Search code examples
django-rest-frameworkdjango-urlsurl-parameters

Django Rest sending param in url to queryset

I was looking for answer in related topics, but none was working. So following Django Rest Guid about filtering I wanted to add posibility to filter data via url.

I have my view:

class ArtistList(generics.ListAPIView):
    serializer_class = ArtistSerializer

    def get_queryset(self):
        queryset = Artist.objects.all()
        name = self.request.query_params.get('name', None)
        print(name)
        if name is not None:
            queryset = queryset.filter(name=name)
        return queryset

and my urls file:

urlpatterns = [
...
path('artists/<str:name>', ArtistList.as_view(), name='artists'),    

]

When I provide url like: http://localhost:8000/artists?name=A5 it's showing that this url doesn't exist.
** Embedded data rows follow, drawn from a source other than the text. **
(* ===== verification/ImageMount.v ===== *)
(** * Mounting images (src/sm_image.c)

    The pipeline of a mount: reserve a record in the image cache, attach a device,
    publish it in the record, mount it, validate what was mounted, commit; with a release
    of the attachment on every way out after the device is published.  Then the calls
    that retry lost mounts, and the one the scanner makes for an image it finds.

    As in ImageUnmount.v, other threads may change the image cache at any step. *)
From S2P Require Import Prelude CString PathState IniFile SmbAddress ConfigState ConfigStore ImageKinds ImageCache MountDevice ImageUnmount.
From stdpp Require Import list.
Open Scope Z_scope.
Open Scope c_scope.

Section mount.
Context (sys : system) (MNAMELEN : nat) (fuel : nat).

Abbreviation release_attachment := (release_runtime_image_attachment sys MNAMELEN fuel).

Definition sleeping : M bool := ask sys (sys_sleeping sys) quiet.

Definition config_state : M runtime_config_state_t := look (fun w => cs_state (w_config w)).

(** ** Attaching *)
Definition backing_fs_supports_pfs_metadata_cache (fs_name : string) : bool :=
  existsb (strcmp_eq fs_name) ["pfs"; "ppr_pfs"; "transaction_pfs"; "nullfs"; "unionfs"]%string.

Definition prepare_nested_image_backing_cache (path : string) : M () :=
  let* opened := command sys (fun n => sys_open sys n path) (EvOpen path) in
  match opened with
  | Some _ => ret tt
  | None =>
      let* st := statfs sys path in
      match st with
      | inr _ => ret tt
      | inl sfs =>
          if negb (backing_fs_supports_pfs_metadata_cache (f_fstypename sfs)) then ret tt
          else let* _ := command sys (fun n => sys_backing_cache sys n path) quiet in ret tt
      end
  end.

Definition get_lvd_source_type (path : string) : M bool :=
  let* st := call sys (fun n => sys_special sys n path) quiet in
  ret (match st with inl special => special | inr _ => false end).

(** [f_bsize] and [f_iosize] of the file system of the source, which a nested image does not ask for. *)
Definition source_clusters (path : string) (t : image_fs_type_t) : M (option (Z * Z)) :=
  if pfs_path_uses_nested_profile path t then ret None
  else
    let* st := statfs sys path in
    ret (match st with inl sfs => Some (f_bsize sfs, f_iosize sfs) | inr _ => None end).

Definition lvd_sector_size (path : string) (t : image_fs_type_t) : M Z :=
  let* clusters := source_clusters path t in
  let* st := config_state in
  ret (get_lvd_sector_size st (fun _ => clusters) path t).

(** The control device, the request, and the unit it answers. *)
Definition attach_through (b : attach_backend_t) (request : M attach_request) : M (option Z) :=
  let* opened := command sys (fun n => sys_open sys n (control_path b)) (EvOpen (control_path b)) in
  match opened with
  | Some _ => ret None
  | None =>
      let* r := request in
      let* answer := call sys (fun n => sys_attach sys n r) (EvAttach r) in
      ret (match answer with inl unit => if unit <? 0 then None else Some unit | inr _ => None end)
  end.

Definition attach_md_backend (path : string) (t : image_fs_type_t) (read_only : bool) (size : Z) : M (option Z) :=
  attach_through ATTACH_BACKEND_MD
    (let* st := config_state in ret (AttachMd path size (get_md_sector_size_for_path st path t) read_only)).

Definition attach_lvd_backend_as (path : string) (t : image_fs_type_t) (read_only : bool) (size : Z)
    (profile : image_mount_profile_t) (image_type : Z) : M (option Z) :=
  let* _ := (if should_prepare_nested_backing_cache profile path then prepare_nested_image_backing_cache path else ret tt) in
  attach_through ATTACH_BACKEND_LVD
    (let* special := get_lvd_source_type path in
     let* clusters := source_clusters path t in
     let* st := config_state in
     ret (AttachLvd path size special (lvd_attach_request st (fun _ => clusters) path t read_only profile image_type))).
I also was trying http://localhost:8000/artists/A5 which lead to returning all artists instead of only 1.

I also was trying re_path('^artists/(?P<name>.+)/$', ArtistList.as_view(), name='artists'), like in the example in guide, but I still was getting an error. What is wrong here?

I have also second question. What is the best way to manipulate urls with params? I mean should I declare first url for returning all object and second for only specifc one?

Solution

  • You are mixing up two things:

    1. you have the path which is the part often the host and before the querystring, the querystring starts with ?, so the path for http://localhost:8000/artists?name=A5 is artists. The URL parameters are placed in self.kwargs; and

    2. you have the querystring the querystring is a key-value pair collection that starts after the question mark, these items are stored in request.query_params.

    If you thus want to filter with /artists/A5, then you work with:

    # http://localhost:8000/artists/A5

class ArtistList(generics.ListAPIView):
    serializer_class = ArtistSerializer

    def get_queryset(self):
        return Artist.objects.filter(name=self.kwargs['name'])

    In that case you always need to provide a name, since not providing one will, as you found out, return a HTTP 404 response.

    If you want to use the querystring, you change the path to:

    # http://localhost:8000/artists?name=A5

urlpatterns = [
    # …,
    path('artists/', ArtistList.as_view(), name='artists'),    
]

    and then you use self.query_params like you already did. In that case the name=… part is not required.